* _GOAL OF THE EXERCISE_: Pull out every line in the data that has the string "first" in it.

* _RECORDED DATA_:
■ ■ ■ ■ ■ ■ ■

(** * NTHA map assistant: geometry, normalisers, caches and resolvers

    A shallow embedding of the tool-result pipeline of the repository
    (services/nominatim, services/foursquare, the Foursquare chained
    resolver, lib/tools/nominatim.ts and lib/tools/tripadvisor.ts) and
    of what the map component does with a result, together with the
    properties its specification states about it and further properties
    read off the code.

    Numbers.  The centroid utilities are embedded twice.  In
    [Doubles] a JavaScript number is an IEEE-754 double (a primitive
    float), every operation rounded as the code rounds it; the
    statements about the values the centroid functions compute are
    made there.  Elsewhere a number is an exact rational ([Qc],
    canonical fractions, so that [=] is Leibniz equality): that
    embedding carries the statements that depend only on which branch
    yields a result and on which coordinates are read, and the times,
    limits and ratings, which the code only compares, or adds as
    integers.

    Strings.  A JavaScript string is a [string] of code units.  The
    builtins [trim] and [toLowerCase] belong to the runtime and nothing
    is assumed about them; the worked examples run with concrete ones.

    The map library.  maplibre-gl is not part of the repository: which
    positions its [LngLat] accepts is a parameter of the map model.

    Geometries.  A geometry is a value of the GeoJSON type the code
    declares, its positions pairs of numbers.  On such values
    [geometryCentroid] throws nothing, and [centroid] throws only on
    the kinds made of points and lines, where its catch answers null.

    Effects.  The module-level caches, [Date.now()], the network and
    the pauses are explicit: a function takes the cache and the world
    it runs in and returns its result with the cache afterwards and the
    events it caused.  A tool call runs without interleaving. *)

From Stdlib Require Import Ascii String.
From Stdlib Require Import List Sorted ZArith QArith Qcanon Qround Bool Lia.
From Stdlib Require Qcabs.
From Stdlib Require Floats Uint63.
Import ListNotations.

Set Implicit Arguments.

Local Open Scope Qc_scope.

(** ** Numbers *)

Module Num.

Abbreviation num := Qc (only parsing).

Definition of_Z (z : Z) : num := Q2Qc (inject_Z z).
Definition of_nat (n : nat) : num := of_Z (Z.of_nat n).

Definition two : num := of_Z 2.
Definition three : num := of_Z 3.

(** [Math.abs] *)
Definition abs (a : num) : num := Qcabs.Qcabs a.

(** [a === b] on numbers. *)
Definition eqb (a b : num) : bool := Qeq_bool a b.

(** [a > b] and [a >= b] on numbers. *)
Definition gtb (a b : num) : bool := negb (Qle_bool a b).
Definition geb (a b : num) : bool := Qle_bool b a.

End Num.

Import Num.

(** ** GeoJSON geometries (package "geojson") *)

Definition Position : Type := (num * num)%type.

#[warnings="-register-all"]
Inductive Geometry : Type :=
| Point (coordinates : Position)
| MultiPoint (coordinates : list Position)
| LineString (coordinates : list Position)
| MultiLineString (coordinates : list (list Position))
| Polygon (coordinates : list (list Position))
| MultiPolygon (coordinates : list (list (list Position)))
| GeometryCollection (geometries : list Geometry).

Definition origin : Position := (0, 0).

(** [first[0] === last[0] && first[1] === last[1]] *)
Definition pos_eqb (p q : Position) : bool :=
  eqb (fst p) (fst q) && eqb (snd p) (snd q).

(** [pts.reduce(([ax, ay], [x, y]) => [ax + x, ay + y], [0, 0])] *)
Definition sum_positions (pts : list Position) : Position :=
  fold_left (fun acc p => (fst acc + fst p, snd acc + snd p)) pts origin.

(** [[sx / pts.length, sy / pts.length]] *)
Definition average (pts : list Position) : Position :=
  let s := sum_positions pts in
  (fst s / of_nat (length pts), snd s / of_nat (length pts)).

(** The three running sums of a shoelace loop: area term, x numerator,
    y numerator. *)
Record Shoelace : Type := mkShoelace { sl_a : num; sl_cx : num; sl_cy : num }.

Definition shoelace0 : Shoelace := mkShoelace 0 0 0.

(** One loop body, shared in shape by both implementations:
    [cross = x1*y2 - x2*y1; a += cross; cx += (x1+x2)*cross;
     cy += (y1+y2)*cross]. *)
Definition shoelace_add (acc : Shoelace) (p q : Position) : Shoelace :=
  let cross := fst p * snd q - fst q * snd p in
  mkShoelace (sl_a acc + cross)
             (sl_cx acc + (fst p + fst q) * cross)
             (sl_cy acc + (snd p + snd q) * cross).

(** ** lib/tools/tripadvisor.ts: centroid utilities *)

Module TripAdvisorGeo.

(** [closeRing]: ensure first = last. *)
Definition closeRing (ring : list Position) : list Position :=
  match ring with
  | [] => ring
  | first :: _ =>
      let last := List.last ring first in
      if pos_eqb first last then ring else ring ++ [first]
  end.

Record RingCentroid : Type :=
  mkRC { rc_cx : num; rc_cy : num; rc_area : num }.

(** The [for (let i = 0; i < r.length - 1; i++)] loop of [ringCentroid]
    over the pairs [r[i]], [r[i + 1]]. *)
Definition ringLoop (r : list Position) : Shoelace :=
  fold_left
    (fun acc i => shoelace_add acc (nth i r origin) (nth (i + 1) r origin))
    (seq 0 (length r - 1)) shoelace0.

Definition ringCentroid (ring : list Position) : option RingCentroid :=
  let r := closeRing ring in
  let s := ringLoop r in
  let twiceArea := sl_a s in
  if eqb twiceArea 0 then None
  else Some (mkRC (sl_cx s / (three * twiceArea))
                  (sl_cy s / (three * twiceArea))
                  (twiceArea / two)).

(** Accumulator of the MultiPolygon case: [sumCx], [sumCy], [sumA]. *)
Record MPAcc : Type := mkMP { sumCx : num; sumCy : num; sumA : num }.

Definition mp_step (acc : MPAcc) (poly : list (list Position)) : MPAcc :=
  match poly with
  | [] => acc
  | outer :: _ =>
      match outer with
      | [] => acc
      | _ :: _ =>
          match ringCentroid outer with
          | Some rc =>
              mkMP (sumCx acc + rc_cx rc * abs (rc_area rc))
                   (sumCy acc + rc_cy rc * abs (rc_area rc))
                   (sumA acc + abs (rc_area rc))
          | None => acc
          end
      end
  end.

Definition average_opt (pts : list Position) : option Position :=
  match pts with
  | [] => None
  | _ :: _ => Some (average pts)
  end.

■ ■ ■ ■ ■ ■ ■

* _REPLY_:
(** [first[0] === last[0] && first[1] === last[1]] *)
(** [closeRing]: ensure first = last. *)
  | first :: _ =>
      let last := List.last ring first in
      if pos_eqb first last then ring else ring ++ [first]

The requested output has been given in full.